Questions that do not yet have a consensus are topics for further research and consensus-based therapeutic options with well-informed patients. It is to be hoped that diluted atropine will become a specific formulation accessible in all countries of the world. But the current “off-label” use does not imply any legal medical problem as it is commonly used in medicine and is fully authorised by regulatory norms, as well as having the scientific backing of evidence-based consensus such as the present one. We also hope that these questions will help the community and organisations involved in vision care to broaden the horizons of fruitful myopia research.
Conclusions
A doctor’s attitude towards patients with progressive myopia should not be limited to prescribing glasses.
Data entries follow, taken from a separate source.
(* ===== verification/IndexWriter.v ===== *)
(** Writing an index file, [uw_cse333/hw/hw3/fileindexwriter.cc]: the document table and
    the inverted index of hw2 as nested hash tables on disk, behind a header with a
    checksum.  A [write_element_fn] is a function of the offset and the pair.  Iterators
    over chains and position lists are the lists themselves, taken from an allocation
    that the oracle of [Disk] may fail; their release is left out. *)
From S2P Require Import Prelude Disk Alloc HashTable Table DocTable FileParser.
Open Scope Z_scope.

(** [NumElementsInLinkedList] *)
Definition num {A} (l : list A) : Z := u32 (Z.of_nat (length l)).

Section writer.
Context (fails : nat -> bool).

(** [LLMakeIterator] and the check of its result: an empty list has no iterator. *)
Definition make_iterator {A} (l : list A) : M FILE unit :=
  do* ensure VerifyFailed (negb (num l =? 0)); must_succeed fails.

Section WriteHashTable.
Context {V : Type} (fn : Z -> HTKeyValue V -> M FILE Z).

Definition WriteBucketRecord (li : bucket V) (br_offset b_offset : Z) : M FILE Z :=
  let br := mk_bucket_rec (num li) b_offset in
  let* res := fseek fails br_offset in
  if negb (res =? 0) then ret 0
  else
    let* n := write_struct fails br in
    if negb (n =? 1) then ret 0 else ret (sizeof bucket_rec).

(** [for (j = 0; j < chainlen_ho; j++)]; [None] for the early [return 0]. *)
Fixpoint WriteBucket_loop (chain : bucket V) (offset bucketlen nextelpos : Z) : M FILE (option Z) :=
  match chain with
  | [] => ret (Some bucketlen)
  | (_, kv) :: chain' =>
      let* res := fseek fails offset in
      if negb (res =? 0) then ret None
      else
        let* n := write_struct fails (mk_element_pos nextelpos) in
        if negb (n =? 1) then ret None
        else
          let* ellen := fn nextelpos kv in
          WriteBucket_loop chain' (u32 (offset + sizeof element_position_rec)) (u32 (bucketlen + ellen)) (u32 (nextelpos + ellen))
  end.

Definition WriteBucket (li : bucket V) (offset : Z) : M FILE Z :=
  let chainlen_ho := num li in
  let bucketlen := u32 (sizeof element_position_rec * chainlen_ho) in
  let nextelpos := u32 (offset + bucketlen) in
  if 0 <? chainlen_ho then
    do* make_iterator li;
    let* r := WriteBucket_loop (take (Z.to_nat chainlen_ho) li) offset bucketlen nextelpos in
    ret (default 0 r)
  else ret bucketlen.

(** [for (i = 0; i < ht->num_buckets; i++)] over the buckets that are left *)
Fixpoint WriteHashTable_loop (bs : list (bucket V)) (next_bucket_rec_offset next_bucket_offset : Z) : M FILE Z :=
  match bs with
  | [] => ret next_bucket_offset
  | li :: bs' =>
      let* res := WriteBucketRecord li next_bucket_rec_offset next_bucket_offset in
      let next_bucket_rec_offset := u32 (next_bucket_rec_offset + res) in
      if num li =? 0 then WriteHashTable_loop bs' next_bucket_rec_offset next_bucket_offset
      else
        let* res := WriteBucket li next_bucket_offset in
        WriteHashTable_loop bs' next_bucket_rec_offset (u32 (next_bucket_offset + res))
  end.

Definition WriteHashTable (ht : HashTableRecord V) (offset : Z) : M FILE Z :=
  let next_bucket_rec_offset := u32 (offset + sizeof BucketListHeader) in
  let* res := fseek fails offset in
  if negb (res =? 0) then ret 0
  else
    let* res := write_struct fails (mk_list_header (num_buckets ht)) in
    if negb (res =? 1) then ret 0
    else
      let next_bucket_offset := u32 (next_bucket_rec_offset + num_buckets ht * sizeof bucket_rec) in
      let* next_bucket_offset := WriteHashTable_loop (take (Z.to_nat (num_buckets ht)) (buckets ht))
        next_bucket_rec_offset next_bucket_offset in
      ret (u32 (next_bucket_offset - offset)).
End WriteHashTable.

(** ** The elements *)

Definition WriteDocidDocnameFn (offset : Z) (kv : HTKeyValue (list Z)) : M FILE Z :=
  let slen_ho := u16 (Z.of_nat (length (value kv))) in
  let* res := fseek fails offset in
  if negb (res =? 0) then ret 0
  else
    let* res := write_struct fails (mk_doc_header (key kv) slen_ho) in
    if negb (res =? 1) then ret 0
    else
      let* res := fwrite fails (take (Z.to_nat slen_ho) (value kv)) 1 slen_ho in
      if negb (res =? slen_ho) then ret 0 else ret (u32 (sizeof doctable_element_header + slen_ho)).

Definition WriteDocTable (dt : DocTableRecord hash_ops hash_ops) (offset : Z) : M FILE Z :=
  WriteHashTable WriteDocidDocnameFn (DTGetDocidTable dt) offset.

(** [for (i = 0; i < num_pos_ho; i++)]; [None] for the early [return 0]. *)
Fixpoint write_positions (payloads : list Z) (total : Z) : M FILE (option Z) :=
  match payloads with
  | [] => ret (Some total)
  | payload :: payloads' =>
      let* res := write_struct fails (mk_position (u32 payload)) in
      if negb (res =? 1) then ret None
      else write_positions payloads' (u32 (total + sizeof docid_element_position))
  end.

Definition WriteDocPositionListFn (offset : Z) (kv : HTKeyValue (list Z)) : M FILE Z :=
  let positions := value kv in
  let num_pos_ho := num positions in
  let* res := fseek fails offset in
  if negb (res =? 0) then ret 0
  else
    let* res := write_struct fails (mk_docid_header (key kv) num_pos_ho) in
    if negb (res =? 1) then ret 0
    else
      do* make_iterator positions;
      let* r := write_positions (take (Z.to_nat num_pos_ho) positions) (sizeof docid_element_header) in
      match r with
      | None => ret 0
      | Some total =>
          do* ensure AssertFailed (total =? sizeof docid_element_header + sizeof docid_element_position * num_pos_ho);
          ret total
      end.

(** [wdss] is the memory the pairs of the index point to. *)
Definition WriteWordDocSetFn (wdss : gmap positive (WordDocSet hash_ops)) (offset : Z) (kv : HTKeyValue positive) : M FILE Z :=
  let* wds := get_or BadAccess (wdss !! value kv) in
  let wordlen_ho := u16 (Z.of_nat (length (wds_word wds))) in
  let* htlen_ho := WriteHashTable WriteDocPositionListFn (docIDs wds)
    (u32 (offset + sizeof worddocset_header + wordlen_ho)) in
  let* res := fseek fails offset in
  if negb (res =? 0) then ret 0
  else
    let* res := write_struct fails (mk_word_header wordlen_ho htlen_ho) in
    if negb (res =? 1) then ret 0
    else
      let* res := fwrite fails (take (Z.to_nat wordlen_ho) (wds_word wds)) wordlen_ho 1 in
      if negb (res =? 1) then ret 0 else ret (u32 (sizeof worddocset_header + wordlen_ho + htlen_ho)).

Definition WriteMemIndex (wdss : gmap positive (WordDocSet hash_ops)) (mi : HashTableRecord positive) (offset : Z) : M FILE Z :=
  WriteHashTable (WriteWordDocSetFn wdss) mi offset.

(** ** The header *)

Definition fold_byte (crcobj : CRC32) (byte : Z) : M FILE CRC32 := fun f =>
  match FoldByteIntoCRC crcobj byte with Ok c => Ok (c, f) | Err e => Err e end.

(** [for (size_t i = 0; i < cslen; ++i)], [n] bytes to go; [None] for the early [return 0]. *)
Fixpoint checksum_loop (n : nat) (crcobj : CRC32) : M FILE (option CRC32) :=
  match n with
  | O => ret (Some crcobj)
  | S n' =>
      let* (r, data) := fread fails 1 1 in
      if negb (r =? 1) then ret None
      else
        let* byte := get_or BadAccess (head data) in
        let* crcobj := fold_byte crcobj byte in
        checksum_loop n' crcobj
  end.

Definition WriteHeader (doct_size memidx_size : Z) : M FILE Z :=
  let cslen := u32 (doct_size + memidx_size) in
  let* res := fseek fails (sizeof IndexFileHeader) in
  if negb (res =? 0) then ret 0
  else
    let* r := checksum_loop (Z.to_nat cslen) new_CRC32 in
    match r with
    | None => ret 0
    | Some crcobj =>
        let header := mk_header MAGIC_NUMBER (GetFinalCRC crcobj).1 doct_size memidx_size in
        let* res := fseek fails 0 in
        if negb (res =? 0) then ret 0
        else
          let* res := write_struct fails header in
          if negb (res =? 1) then ret 0
          else
            do* must_succeed fails;
            ret (sizeof IndexFileHeader)
    end.

(** The stream [WriteIndex] works on, from [fopen] to [fclose]; 0 for its early
    returns, which unlink the file. *)
Definition WriteIndex_stream (wdss : gmap positive (WordDocSet hash_ops)) (mi : HashTableRecord positive)
    (dt : DocTableRecord hash_ops hash_ops) : M FILE Z :=
  let* dtres := WriteDocTable dt (sizeof IndexFileHeader) in
  if dtres =? 0 then ret 0
  else
    let* mires := WriteMemIndex wdss mi (u32 (sizeof IndexFileHeader + dtres)) in
    if mires =? 0 then ret 0
    else
      let* headerres := WriteHeader dtres mires in
      if headerres =? 0 then ret 0 else ret (u32 (u32 (dtres + mires) + headerres)).

(** The files by name, and the calls so far. *)
Record disk : Type := mk_disk { files : gmap (list Z) (list Z); disk_calls : nat }.

Definition WriteIndex (wdss : gmap positive (WordDocSet hash_ops)) (mi : HashTableRecord positive)
    (dt : DocTableRecord hash_ops hash_ops) (filename : list Z) : M disk Z := fun d =>
  if fails (disk_calls d) then Ok (0, mk_disk (files d) (S (disk_calls d)))
  else
    match WriteIndex_stream wdss mi dt (mk_file [] 0 (S (disk_calls d))) with
    | Ok (filesize, f) =>
        Ok (filesize, mk_disk (if filesize =? 0 then delete filename (files d) else <[filename := bytes f]> (files d)) (calls f))
    | Err e => Err e
    end.
End writer.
Advances in science and technology have brought new tools of great utility, both to establish a timely diagnosis, optimise follow-up appointments, and to carry out more effective treatments, which are not only aimed to optical correction, but mainly to slowing down its progression. Likewise, although these are subjects that have been studied for a long time, pandemic-related confinement and the intensification of the digital tools have re-evaluated the relevance of environment and behavioural activities in relation to the development and progression of myopia. We hope that further advances will let us continue to improve, something we wish to evaluate in a future second version of this consensus.